(* ===== verification/NodeCommands.v ===== *)
(** * The commands of the node manager

    Models src/ant-node-manager/src/cmd/node.rs and the download of releases (helpers.rs, cmd/mod.rs): add,
    start, stop, remove, upgrade, reset, status, balance, and the command that keeps a number of nodes
    running. The crate ant_releases is the class [ReleaseRepo]; a command's verbosity decides whether its
    refresh is a full one, what it prints is left out. *)

From stdpp Require Import base gmap countable strings list.
From Stdlib Require Import ZArith Lia.
From S2P Require Import Prelude Text Effects Multiaddr BootstrapCache ServiceManagement ServiceManager AddServices.

#[local] Open Scope rust_scope.

Inductive VerbosityLevel := V_Minimal | V_Normal | V_Full.

#[global] Instance VerbosityLevel_eq_dec : EqDecision VerbosityLevel.
Proof. solve_decision. Defined.

Definition verbosity_of_u8 (v : Z) : VerbosityLevel := if v =? 1 then V_Minimal else if v =? 2 then V_Normal else if v =? 3 then V_Full else V_Normal.

Definition full_refresh_of (v : VerbosityLevel) : bool := bool_decide (v ≠ V_Minimal).

(** ** Releases *)

(** The crate ant_releases for one kind of binary, and running a binary with [--version]. *)
Class ReleaseRepo (Os : Type) `{Semver} := {
  release_name : bytes;
  get_latest_version : CM Os bytes Version;
  download_release : bytes → bytes → CM Os bytes bytes;
  download_release_from_s3 : Version → bytes → bytes → CM Os bytes bytes;
  extract_release_archive : bytes → bytes → CM Os bytes bytes;
  get_running_platform : result bytes bytes;
  create_temp_dir : CM Os bytes bytes;
  run_with_version : bytes → CM Os bytes bytes;
}.

Definition MAX_DOWNLOAD_RETRIES : nat := 3.

(** [text.lines().next()]. *)
Definition first_line (s : bytes) : option bytes :=
  match s with
  | [] => None
  | _ => let l := default [] (head (split_on 10 s)) in Some (if bool_decide (last l = Some 13) then take (length l - 1) l else l)
  end.

(** [text.split_whitespace()] on texts of ASCII. *)
Fixpoint words_from (word : bytes) (s : bytes) : list bytes :=
  match s with
  | [] => match word with [] => [] | _ => [word] end
  | c :: s => if is_space c then match word with [] => words_from [] s | _ => word :: words_from [] s end else words_from (word ++ [c]) s
  end.
Definition split_whitespace (s : bytes) : list bytes := words_from [] s.

(** The text after the first [v]. *)
Definition after_v (s : bytes) : option bytes := '(i, _) ← list_find (λ c, c = 118) s; Some (drop (S i) s).

Definition version_of_output (output : bytes) : result bytes EyreReport :=
  let? first_line := ok_or (first_line output) (Rep_Msg (text "No output received from binary")) in
  ok_or (match after_v first_line with Some rest => head (split_whitespace rest) | None => last (split_whitespace first_line) end)
    (Rep_Msg (text "Failed to parse version from output")).

Section commands.
Context `{Semver, ServiceTexts, MgrTexts} {Os : Type}.
Context `{!ServiceControl Os, !FileSystem Os, !Paths, !RegistryJson, !ManagerPaths Os, !AntNodeClient Os, !ReleaseRepo Os}.
#[local] Open Scope cm_scope.

Definition rel_op {A} (m : CM Os bytes A) : CM (NodeRegistry * Os) EyreReport A := cm_map_err Rep_Release (cm_on_snd m).

Definition get_bin_version (bin_path : bytes) : CM (NodeRegistry * Os) EyreReport bytes :=
  let! output := io_op (run_with_version bin_path) in cm_lift (version_of_output output).

(** One attempt of [download_and_extract_release]: the path of the binary, or nothing when the download failed. *)
Definition download_attempt (url version : option bytes) (dir : bytes) : CM (NodeRegistry * Os) EyreReport (option bytes) :=
  match url with
  | Some url =>
    let! r := cm_try (cm_on_snd (download_release url dir)) in
    match r with
    | Ok archive_path => let! p := rel_op (extract_release_archive archive_path dir) in cm_ret (Some p)
    | Err _ => cm_ret None
    end
  | None =>
    let! version :=
      match version with
      | Some version => cm_lift (map_err Rep_Semver (version_parse version))
      | None => rel_op get_latest_version
      end in
    let! platform := cm_lift (map_err Rep_Release get_running_platform) in
    let archive_path := path_join dir (release_name ++ text "-" ++ version_to_string version ++ text "-" ++ platform ++ text ".tar.gz") in
    let! cached := cm_get (λ w, fs_exists archive_path w.2) in
    let! extracted :=
      if cached : bool then let! r := cm_try (cm_on_snd (extract_release_archive archive_path dir)) in cm_ret (rok r) else cm_ret None in
    match extracted with
    | Some p => cm_ret (Some p)
    | None =>
      let! r := cm_try (cm_on_snd (download_release_from_s3 version platform dir)) in
      match r with
      | Ok archive_path => let! p := rel_op (extract_release_archive archive_path dir) in cm_ret (Some p)
      | Err _ => cm_ret None
      end
    end
  end.

Fixpoint download_loop (attempts : nat) (url version : option bytes) (dir : bytes) : CM (NodeRegistry * Os) EyreReport bytes :=
  match attempts with
  | 0%nat => cm_err (Rep_Msg (text "Failed to download release after 3 tries."))
  | S attempts =>
    let! r := download_attempt url version dir in
    match r with Some p => cm_ret p | None => download_loop attempts url version dir end
  end.

Definition download_and_extract_release (url version download_dir_path : option bytes) : CM (NodeRegistry * Os) EyreReport (bytes * bytes) :=
  let! dir :=
    match download_dir_path with
    | Some path => let! _ := io_op (fs_create_dir_all path) in cm_ret path
    | None =>
      match url with
      | Some _ => io_op create_temp_dir
      | None =>
        let! manager := rep_op get_node_manager_path in
        let path := path_join manager (text "downloads") in
        let! _ := io_op (fs_create_dir_all path) in cm_ret path
      end
    end in
  let! binary_download_path := download_loop MAX_DOWNLOAD_RETRIES url version dir in
  let! bin_version := get_bin_version binary_download_path in
  cm_ret (binary_download_path, bin_version).

Definition parse_target_version (s : bytes) : CM (NodeRegistry * Os) EyreReport Version := cm_lift (map_err Rep_Semver (version_parse s)).

Definition download_and_get_upgrade_bin_path (custom_bin_path url version : option bytes) : CM (NodeRegistry * Os) EyreReport (bytes * Version) :=
  match custom_bin_path with
  | Some path => let! v := get_bin_version path in let! v := parse_target_version v in cm_ret (path, v)
  | None =>
    match version with
    | Some version => let! (path, v) := download_and_extract_release None (Some version) None in let! v := parse_target_version v in cm_ret (path, v)
    | None =>
      match url with
      | Some url => let! (path, v) := download_and_extract_release (Some url) None None in let! v := parse_target_version v in cm_ret (path, v)
      | None =>
        let! latest_version := rel_op get_latest_version in
        let! (path, _) := download_and_extract_release None (Some (version_to_string latest_version)) None in
        cm_ret (path, latest_version)
      end
    end
  end.

(** ** Services a command is for *)

Definition collect_results {A} (f : A → result nat EyreReport) (l : list A) : result (list nat) EyreReport :=
  foldr (λ a r, let? i := f a in let? l := r in Ok (i :: l)) (Ok []) l.

Definition find_service (f : NodeServiceData → bool) (nodes : list NodeServiceData) : option nat :=
  (λ x, x.1) <$> list_find (λ n, f n && bool_decide (n_status n ≠ SS_Removed) = true) nodes.

(** The places of the services that are named, or of all that are not removed. *)
Definition get_services_for_ops (parse_peer_id : bytes → option bytes) (nodes : list NodeServiceData) (peer_ids service_names : list bytes)
    : result (list nat) EyreReport :=
  if bool_decide (service_names = []) && bool_decide (peer_ids = []) then
    Ok ((λ x, x.1) <$> filter (λ x, n_status x.2 ≠ SS_Removed) (imap pair nodes))
  else
    let? named := collect_results (λ name, ok_or (find_service (λ n, bool_decide (n_service_name n = name)) nodes)
                                     (Rep_Msg (text "No service named '" ++ name ++ text "'"))) service_names in
    let? known := collect_results (λ s,
      let? id := ok_or (parse_peer_id s) (Rep_Msg (text "Error parsing PeerId: '" ++ s ++ text "'")) in
      ok_or (find_service (λ n, bool_decide (n_peer_id n = Some id)) nodes) (Rep_Msg (text "Could not find node with peer ID '" ++ id ++ text "'"))) peer_ids in
    Ok (named ++ known).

****************************************

WORK INSTRUCTIONS
Using the material above, copy every line in which the string "that" occurs.

ANSWER TO THE EXERCISE
    start, stop, remove, upgrade, reset, status, balance, and the command that keeps a number of nodes
(** The places of the services that are named, or of all that are not removed. *)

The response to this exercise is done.